3. Sir Garfield began from the premise: ‘The Republic of China originally admitted to the United Nations was a territorial entity, having independence as a State’. The development of the argument implied (but did not state) that Formosa was and is part of that entity. Presumably, the Republic of China was ‘admitted’ to the United Nations on 24th October, 1945, when the Charter entered into force. The Chinese had in September taken over control of Formosa from the Japanese. But this was not a cession, nor did it in itself constitute any change of sovereignty. Japan’s legal title to the territory had not been renounced by them, and in fact was not done so until the Peace Treaty was signed, so that Formosa was still, in 1945, ‘de jure’ Japanese territory. Under the terms of the subsequent Peace Treaty, in September 1951, Japan renounced any claims to sovereignty to Formosa, but not in favour of any other country. Chiang Kai-Shek had moved his Government to Formosa 2

4. We have hitherto avoided any commitment on where sovereignty over Formosa resides. (A departmental view (1958) on the juridical principle involved, is attached.)3 You said on 9th February, 1955:4

‘I do not think anybody could say dogmatically what the juridical position of Formosa is. I have heard conflicting views on it. I do not undertake to determine who is right. All these problems of international law are pretty vague. As regards the juridical status of Formosa, this is something which is yet to be determined and no doubt will some day be determined by the United Nations or under United Nations machinery.’

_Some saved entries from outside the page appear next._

(* ===== verification/DataKeys.v ===== *)
(** Data-channel keys, [internal/control/keys.go]: the 256-byte export of the
    TLS session and how it is cut into the keys and IVs of a slot; with the two
    places of [internal/session] that build a slot from it, [buildSlot] and
    steps 5 and 6 of [PerformSoftReset].  The TLS exporter is a parameter. *)
From S2P Require Import Prelude Wire Replay DataChannel.
Local Open Scope Z_scope.

Definition DataKeyMaterialLen : nat := 256.
Definition ExportLabel : string := "EXPORTER-OpenVPN-datakeys".

(** [[DataKeyMaterialLen]byte]. *)
Abbreviation DataKeyMaterial := bytes.

Inductive key_material_error : Type :=
  | ErrExport                               (* the error of ExportKeyingMaterial *)
  | ErrExportLength (n : nat)
  | ErrUnsupportedCipher (cipher : string)
  | ErrSlot (e : data_error).

Definition ClientToServerCipherKey (m : DataKeyMaterial) (keyLen : nat) : res key_material_error bytes :=
  slice m 0 keyLen.
Definition ClientToServerImplicitIV (m : DataKeyMaterial) : res key_material_error bytes :=
  slice m 64 (64 + ImplicitIVLen).
Definition ServerToClientCipherKey (m : DataKeyMaterial) (keyLen : nat) : res key_material_error bytes :=
  slice m 128 (128 + keyLen).
Definition ServerToClientImplicitIV (m : DataKeyMaterial) : res key_material_error bytes :=
  slice m 192 (192 + ImplicitIVLen).

(** [out] is what [ExportKeyingMaterial] returned. *)
Definition DeriveDataKeys (out : option bytes) : res key_material_error DataKeyMaterial :=
  match out with
  | None => Err ErrExport
  | Some out =>
      guard_err (negb (length out =? DataKeyMaterialLen)%nat) (ErrExportLength (length out));;
      Ok out
  end.

Definition AEADKeyLen (cipher : string) : res key_material_error nat :=
  if bool_decide (cipher = "AES-256-GCM") || bool_decide (cipher = "CHACHA20-POLY1305") then Ok 32%nat
  else if bool_decide (cipher = "AES-128-GCM") then Ok 16%nat
  else Err (ErrUnsupportedCipher cipher).

Section slots.
Context `{C : Aead}.

Definition lift_slot (r : res data_error Slot) : res key_material_error Slot :=
  match r with Ok s => Ok s | Err e => Err (ErrSlot e) | Panic => Panic end.

(** [buildSlot] of the initial handshake. *)
Definition buildSlot (keyID peerID : Z) (cipher : string) (km : DataKeyMaterial)
  : res key_material_error Slot :=
  keyLen ← AEADKeyLen cipher;
  sendKey ← ClientToServerCipherKey km keyLen;
  sendIV ← ClientToServerImplicitIV km;
  recvKey ← ServerToClientCipherKey km keyLen;
  recvIV ← ServerToClientImplicitIV km;
  lift_slot (NewSlot (mkSlotConfig keyID peerID cipher sendKey sendIV recvKey recvIV 0)).

(** Steps 5 and 6 of a rekey cut the export themselves. *)
Definition rekey_slot (newKID peerID : Z) (cipher : string) (out : option bytes)
  : res key_material_error Slot :=
  match out with
  | None => Err ErrExport
  | Some mat =>
      keyLen ← AEADKeyLen cipher;
      sendKey ← slice mat 0 keyLen;
      sendIV ← slice mat 64 (64 + ImplicitIVLen);
      recvKey ← slice mat 128 (128 + keyLen);
      recvIV ← slice mat 192 (192 + ImplicitIVLen);
      lift_slot (NewSlot (mkSlotConfig newKID peerID cipher sendKey sendIV recvKey recvIV 0))
  end.

(** The slot of the server for the same export: the same cuts, mirrored. *)
Definition server_slot (keyID peerID : Z) (cipher : string) (km : DataKeyMaterial)
  : res key_material_error Slot :=
  keyLen ← AEADKeyLen cipher;
  recvKey ← slice km 0 keyLen;
  recvIV ← slice km 64 (64 + ImplicitIVLen);
  sendKey ← slice km 128 (128 + keyLen);
  sendIV ← slice km 192 (192 + ImplicitIVLen);
  lift_slot (NewSlot (mkSlotConfig keyID peerID cipher sendKey sendIV recvKey recvIV 0)).

(** The constructor succeeds on the key length the cipher asks for. *)
Definition cipher_total : Prop :=
  ∀ c key n, AEADKeyLen c = Ok n → length key = n → is_Some (aead_new c key).

Lemma AEADKeyLen_le c n : AEADKeyLen c = Ok n → (n ≤ 32)%nat.
Proof. unfold AEADKeyLen. destruct (_ || _); [intros [= <-]; lia|]. case_bool_decide; [intros [= <-]; lia|done]. Qed.

Lemma NewAEAD_total c key n :
  cipher_total → AEADKeyLen c = Ok n → length key = n → ∃ a, NewAEAD c key = Ok a.
Proof.
  intros Ht Hc Hl. destruct (Ht c key n Hc Hl) as [a Ha]. exists a.
  unfold AEADKeyLen in Hc. unfold NewAEAD, check_key.
  case_bool_decide as H1; [injection Hc as <-; rewrite Hl, Ha; done|].
  case_bool_decide as H2; [subst c; cbn in Hc; injection Hc as <-; rewrite Hl, Ha; done|].
  case_bool_decide as H3; [injection Hc as <-; rewrite Hl, Ha; done|]. by cbn in Hc.
Qed.

Lemma NewSlot_total kid peer c sk siv rk riv n :
  cipher_total → AEADKeyLen c = Ok n → length sk = n → length rk = n → is_u24 peer →
  ∃ sa ra, NewSlot (mkSlotConfig kid peer c sk siv rk riv 0) =
    Ok (mkSlot kid peer sa siv 0 ra riv (NewReplayWindow 0)) ∧
    NewAEAD c sk = Ok sa ∧ NewAEAD c rk = Ok ra.
Proof.
  intros Ht Hc Hs Hr Hp. destruct (NewAEAD_total c sk n Ht Hc Hs) as [sa Hsa].
  destruct (NewAEAD_total c rk n Ht Hc Hr) as [ra Hra]. exists sa, ra. split; [|done].
  unfold NewSlot. cbn. rewrite Hsa, Hra. rewrite guard_pass; [done|].
  apply negb_false_iff, Z.eqb_eq. change 0xFFFFFF with (Z.ones 24).
  apply Z.ldiff_ones_r_low; [apply Hp|]. destruct (decide (peer = 0)) as [->|]; [done|].
  apply Z.log2_lt_pow2; unfold is_u24 in Hp; lia.
Qed.

Lemma slots_agree kid peer c out km :
  cipher_total → DeriveDataKeys out = Ok km → is_u24 peer →
  match AEADKeyLen c with
  | Ok _ => ∃ s t, buildSlot kid peer c km = Ok s ∧ rekey_slot kid peer c out = Ok s ∧
      server_slot kid peer c km = Ok t ∧ paired s t ∧ paired t s ∧ s_sendPID s = 0 ∧ s_KeyID s = kid
  | Err e => buildSlot kid peer c km = Err e ∧ rekey_slot kid peer c out = Err e
  | Panic => False
  end.
Proof.
  intros Ht Hd Hp. unfold DeriveDataKeys in Hd. destruct out as [out|]; [|done].
  destruct (Nat.eqb_spec (length out) DataKeyMaterialLen) as [Hl|]; [|done]. injection Hd as ->.
  unfold DataKeyMaterialLen in Hl. unfold buildSlot, rekey_slot, server_slot.
  destruct (AEADKeyLen c) as [n|e|] eqn:Hc; bind.
  2: done.
  2: { unfold AEADKeyLen in Hc. by repeat case_match. }
  pose proof (AEADKeyLen_le c n Hc) as Hn.
  unfold ClientToServerCipherKey, ClientToServerImplicitIV, ServerToClientCipherKey,
    ServerToClientImplicitIV, ImplicitIVLen.
  rewrite !slice_Ok by lia. bind.
  set (k1 := take _ (drop 0 km)). set (k2 := take _ (drop 128 km)).
  assert (length k1 = n ∧ length k2 = n) as [H1 H2].
  { subst k1 k2. rewrite !length_take, !length_drop. lia. }
  set (iv1 := take _ (drop 64 km)). set (iv2 := take _ (drop 192 km)).
  destruct (NewSlot_total kid peer c k1 iv1 k2 iv2 n Ht Hc H1 H2 Hp) as (a & b & -> & Ha & Hb).
  destruct (NewSlot_total kid peer c k2 iv2 k1 iv1 n Ht Hc H2 H1 Hp) as (a' & b' & -> & Ha' & Hb').
  rewrite Ha in Hb'. rewrite Hb in Ha'. simplify_eq.
  do 2 eexists. split_and!; try reflexivity; by split.
Qed.

(** Both ends of a TLS session get matching slots from its export.  For a
    supported cipher the initial handshake and a rekey build the same slot from
    the same 256 bytes, and it is paired in both directions with the slot a
    server cuts from them; for an unsupported cipher both return its error. *)
Theorem data_keys_agree kid peer c out km :
  cipher_total → DeriveDataKeys out = Ok km → is_u24 peer →
  match AEADKeyLen c with
  | Ok _ => ∃ s t, buildSlot kid peer c km = Ok s ∧ rekey_slot kid peer c out = Ok s ∧
      server_slot kid peer c km = Ok t ∧ paired s t ∧ paired t s ∧ s_sendPID s = 0 ∧ s_KeyID s = kid
  | Err e => buildSlot kid peer c km = Err e ∧ rekey_slot kid peer c out = Err e
  | Panic => False
  end.
Proof. apply slots_agree. Qed.
End slots.

Lemma toy_cipher_total : cipher_total (C := toy_aead).
Proof. intros c key n _ _. by eexists. Qed.

Lemma data_keys_agree_witness :
  ∃ s t, buildSlot 1 5 "AES-128-GCM" (replicate 256 x11) = Ok s ∧
    rekey_slot 1 5 "AES-128-GCM" (Some (replicate 256 x11)) = Ok s ∧
    server_slot 1 5 "AES-128-GCM" (replicate 256 x11) = Ok t ∧ paired s t ∧ paired t s ∧
    s_sendPID s = 0 ∧ s_KeyID s = 1.
Proof.
  apply (data_keys_agree 1 5 "AES-128-GCM" (Some (replicate 256 x11)) (replicate 256 x11)
    toy_cipher_total); done.
Defined.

The United Kingdom and United States, although signatories to the Potsdam5 and Cairo6 Declarations providing for the restoration of Formosa to the Republic of China, do not consider themselves strictly bound thereby, and are supported in this view by legal assessments of the nature of these declarations. President Truman said on 27th June, 1950:

‘As to the determination of the future status of Formosa, this must wait the restoration of security in the Pacific, a peace settlement with Japan, or consideration by the United Nations.’

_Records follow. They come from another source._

(** The TLS connection that is replaced runs over the old layer. *)
Lemma running_distinct s r :
  sess_inv s → rk_running (ss_rekey s) = Some r → ss_closed s = false →
  rr_oldKID r ≠ rr_newKID r ∧ lt_byKID (ss_layers s) !! rr_newKID r = Some (rr_layer r) ∧
  ∀ q, ss_tlsConn s = Some q → lt_byKID (ss_layers s) !! rr_newKID r ≠ Some q.
Proof.
  intros Hinv Hr Hc. destruct (si_running s Hinv r Hr) as [Hup Hold Hnew Hlen Hret Hopen].
  assert (rr_oldKID r ≠ rr_newKID r) as Hne.
  { rewrite Hold, Hnew. intros Heq. symmetry in Heq. revert Heq. apply nextKeyID_ne, (si_slots s Hinv). }
  destruct (Hopen Hc) as [Hg _]. split_and!; [done|done|]. intros q Hq Hq'.
  assert (ss_done s = false) as Hdo.
  { destruct (ss_done s) eqn:Hd; [|done]. destruct (si_done s Hinv Hd); congruence. }
  destruct (si_layer s Hinv Hc Hdo) as (p & [Hp _] & Htl). rewrite (Htl q Hq) in Hq'.
  apply Hne. rewrite Hold. by apply (layers_ok_inj (ss_layers s) _ _ p (si_layers s Hinv)).
Qed.

Lemma installTLS_layers q (s : Session W) :
  ss_layers (installTLSConn q s) =
  close_layer (if ss_closed s then Some q else ss_tlsConn s) (ss_layers s).
Proof. unfold installTLSConn. by destruct (ss_closed s). Qed.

On 26th November, 1951, Mr. Nutting, the United Kingdom Parliamentary Under-Secretary of State for Foreign Affairs said:

‘The Formosan problem has now become an international one, and concerns a number of nations other than those which subscribed to the Cairo and Potsdam Declaration.’

5. Sir Garfield.argued that ‘the Government of the People’s Republic of China was not in the control of the whole territory of China … but it claims the right to take control of a part of that territory containing many millions of people against their will, by force of arms’. He went on to say that ‘Australia felt that the question which the Government of the People’s Republic of China would settle by force of arms must be settled by some other means … before the Assembly considered the question of accepting the accreditation in respect of the whole territory of the Republic of China from the revolutionary Government’. The argument fairly clearly puts Australia in the position of advocating the existence of only a single territorial entity of China, which includes Formosa, which is entitled to a seat in the United Nations.

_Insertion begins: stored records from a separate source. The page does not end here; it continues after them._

Fixpoint apply_options (opts : list bytes) (pr : PushReply) : res push_error PushReply :=
  match opts with
  | [] => Ok pr
  | o :: opts' =>
      match TrimSpace o with
      | [] => apply_options opts' pr
      | opt => pr ← applyOption opt pr; apply_options opts' pr
      end
  end.

Definition empty_reply (raw : bytes) : PushReply :=
  mkPushReply AddrZero AddrZero AddrZero PrefixZero AddrZero [] [] AddrZero [] 0 [] 0 0 0 (text "net30") raw.

Definition ParsePushReply (s : bytes) : res push_error PushReply :=
  if negb (HasPrefix s PushReplyPrefix) then Err PErrPrefix
  else
    let body := drop (length PushReplyPrefix) s in
    apply_options (Split body comma) (empty_reply body).

Example ParsePushReply_ok :
  ParsePushReply (text "PUSH_REPLY, route 10.1.0.0 255.255.0.0 10.8.0.1,,ifconfig 10.8.0.6 10.8.0.5,dhcp-option dns 1.1.1.1,ping 10,block-ipv6,route-ipv6 2000::/3,cipher AES-256-GCM,peer-id 7") =
  Ok (mkPushReply (Addr4 0x0A080006) (Addr4 0x0A080005) (Addr4 0x0A080005) PrefixZero AddrZero
        [mkPrefix (Addr4 0x0A010000) 16] [mkPrefix (Addr6 0x20000000000000000000000000000000 []) 3] AddrZero
        [Addr4 0x01010101] 0 (text "AES-256-GCM") 7 (10 * Second) 0 (text "net30")
        (text " route 10.1.0.0 255.255.0.0 10.8.0.1,,ifconfig 10.8.0.6 10.8.0.5,dhcp-option dns 1.1.1.1,ping 10,block-ipv6,route-ipv6 2000::/3,cipher AES-256-GCM,peer-id 7")).
Proof. by vm_compute. Qed.

Example ParsePushReply_errors :
  ParsePushReply (text "AUTH_FAILED") = Err PErrPrefix ∧
  ParsePushReply (text "PUSH_REPLY,route 10.0.0.0 255.0.255.0") = Err PErrMask ∧
  ParsePushReply (text "PUSH_REPLY,route vpn_gateway") = Err (PErrAddr (text "route")) ∧
  ParsePushReply (text "PUSH_REPLY,peer-id 16777216") = Err (PErrNumber (text "peer-id")) ∧
  ParsePushReply (text "PUSH_REPLY,ifconfig 10.0.0.1") = Err (PErrArgs (text "ifconfig")).
Proof. by vm_compute. Qed.

(** ** Masks and routes *)

Lemma mask_byte_S bit b p s :
  mask_byte (S bit) b p s =
    if Z.testbit b (Z.of_nat bit) then (if s then None else mask_byte bit b (p + 1) s) else mask_byte bit b p true.
Proof. cbn [mask_byte]. by rewrite bit_test by lia. Qed.

(** Scanning the top bits first, then the others. *)
Lemma mask_byte_app a k v p s :
  mask_byte (a + k) v p s =
    ('(p', s') ← mask_byte a (Z.shiftr v (Z.of_nat k)) p s; mask_byte k v p' s').
Proof.
  revert p s. induction a as [|a IH]; intros p s; [done|]. cbn [Nat.add]. rewrite !mask_byte_S.
  rewrite Z.shiftr_spec by lia. replace (Z.of_nat (a + k)) with (Z.of_nat a + Z.of_nat k) by lia.
  destruct (Z.testbit v _); [destruct s; [done|]|]; apply IH.
Qed.

Lemma mask_byte_ext a v w p s :
  (∀ i, 0 ≤ i < Z.of_nat a → Z.testbit v i = Z.testbit w i) → mask_byte a v p s = mask_byte a w p s.
Proof.
  revert p s. induction a as [|a IH]; intros p s H; [done|]. rewrite !mask_byte_S, H by lia.
  rewrite !IH by (intros i Hi; apply H; lia). done.
Qed.

(** The bytes of a number are scanned as its bits. *)
Lemma mask_loop_be n v rest p s :
  mask_loop (be_enc n v ++ rest) p s = ('(p', s') ← mask_byte (8 * n) v p s; mask_loop rest p' s').
Proof.
  revert p s. induction n as [|n IH]; intros p s; [done|].
  unfold be_enc. cbn [app mask_loop]. fold (be_enc n v).
  replace (8 * S n)%nat with (8 + 8 * n)%nat by lia. rewrite mask_byte_app.
  rewrite (mask_byte_ext 8 (b2z _) (Z.shiftr v (Z.of_nat (8 * n)))).
  - destruct (mask_byte 8 _ p s) as [[p' s']|]; [|done]. cbn [mbind option_bind]. apply IH.
  - intros i Hi. rewrite b2z_z2b. change 256 with (2 ^ 8). rewrite Z.mod_pow2_bits_low by lia.
    f_equal. f_equal. lia.
Qed.

Lemma mask_byte_zeros w v p r :
  mask_byte w v p true = Some r ↔ r = (p, true) ∧ ∀ i, 0 ≤ i < Z.of_nat w → Z.testbit v i = false.
Proof.
  induction w as [|w IH]; [cbn; naive_solver lia|]. rewrite mask_byte_S.
  destruct (Z.testbit v (Z.of_nat w)) eqn:Hb.
  - split; [done|]. intros [_ H]. rewrite H in Hb by lia. done.
  - rewrite IH. split; intros [-> H]; (split; [done|]); intros i Hi; [|apply H; lia].
    destruct (decide (i = Z.of_nat w)) as [->|]; [done|apply H; lia].
Qed.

6. It would seem that the argument used in New York will make it more difficult for Australia to advocate the view that the people of Formosa have a right to determine a future as separate from China. Yet this appears at present to be the only practical alternative to eventual recognition of Peking as the government of the mainland and of Formosa.

[NAA: A1838, 3107/33/1/1, vi]

1 Australian Attorney-General.

2 8 October.

3 A paper by the Legal and Treaty Division on ‘The Legal Position of Formosa’ dated 16 May 1958. The paper concluded that the question of de jure sovereignty over Formosa was uncertain or undetermined: ‘The Allied Powers (or, if they cannot speak unanimously, a majority of them) would thus seem to have the right of disposal of the territory. This conclusion would seem to have the advantage of, if and when Red China is ever recognised, enabling the Allied Powers or at least a majority of them to dissociate the question of the ultimate disposal of Formosa from the recognition question’.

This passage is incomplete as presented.